Al teatro Parenti di Milano è di scena Elisabetta d’Austria, detta Sissi, rivisitata nella pièce teatrale la cui tournée proseguirà fino al 6 aprile

Romanzi, biografie, film, fiction televisive, cartoni animati. Eisabetta d’Austria, la leggendaria Sissi, è una figura che continua ad affascinare. Tra leggenda, mito e storia. A togliere il velo fasullo della favola bella proposta nei celebri film di Ernst Marischka (1955) con protagonista una giovane Romy Schneider, che  avevano impresso nella mente di intere generazioni un ritratto di Sissi edulcorato, ridotta a stereotipi di felicità e di capricciosa malinconia, è stato nel 202. Il corsetto dell’imperatrice, scritto e diretto da Marie Kreutzer, con una incredibile Vickie Krieps, che racconta una Sissi inedita. Una donna indipendente, in contrasto con le convenzioni della sua epoca, alla costante ricerca di libertà. E quel corsetto che portava allacciato fino quasi a toglierle il fiato è diventato il simbolo di una prigione esistenziale e di ruoli da cui invece paradossalmente Elisabetta tenta invece di liberarsi in tutti i modi. In  preda a una inquietudine che la spinge sempre al di fuori dei luoghi, delle situazioni e delle regole sociali che la soffocano, sempre in viaggio, alla ricerca spasmodica di una via di fuga.
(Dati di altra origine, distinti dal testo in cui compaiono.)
(** C4 at [typing_on_page_3]: no request leaves while the user types, and
    once the keyboard has been quiet for 500 ms two requests leave, the
    search for the last term and the unfiltered first page. *)
Theorem debounce_on_page_three :
  exists w w',
    run mounted typing_on_page_3 = Some w
    /\ currentPage (ui w) = 3
    /\ length (requests w) = 3%nat
    /\ step w (Elapse 500) = Some w'
    /\ currentPage (ui w') = 1
    /\ requests w'
       = requests w ++ [charactersURL "Luke" 1; charactersURL "" 1].
Proof.
  eexists _, _. split; [vm_compute; reflexivity|].
  repeat split; vm_compute; reflexivity.
Qed.

(** ** The scenarios of the specification *)

(** On page 1 the same burst of typing ends in a single request. *)
Lemma debounce_on_page_one :
  exists w1 w',
    run first_page
        (keystrokes [("L", 100%nat); ("Lu", 100%nat); ("Luk", 100%nat)]
           ++ [Change "Luke"]) = Some w1
    /\ requests w1 = requests first_page
    /\ step w1 (Elapse 500) = Some w'
    /\ requests w' = requests first_page ++ [charactersURL "Luke" 1].
Proof.
  destruct (debounce_burst
              [("L", 100%nat); ("Lu", 100%nat); ("Luk", 100%nat)]
              "Luke" 500%nat first_page)
    as (w1 & w' & Hrun & Hreq & Hstep & _ & Hreq').
  - vm_compute. repeat split; try discriminate; lia.
  - vm_compute. discriminate.
  - vm_compute. lia.
  - exists w1, w'. by split_and!.
Defined.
Sorprendente rivisitazione della vita di Elisabetta d’Austria, in cui squarci violenti di modernità irrompono sulla scena, è adesso la nuova pièce teatrale Sissi l’imperatrice, di Roberto Cavosi. A interpretarla e a produrre lo spettacolo è Federica Luna Vincenti, che incarna una Sissi moderna, anticonformista e profondamente tormentata. Dopo la prima nazionale, tenutasi al Teatro degli Illuminati di Città di Castello, lo spettacolo ha fatto tappa al Teatro Parenti di Milano, accolto calorosamente dal pubblico, per poi proseguire la tournée fino al 6 aprile.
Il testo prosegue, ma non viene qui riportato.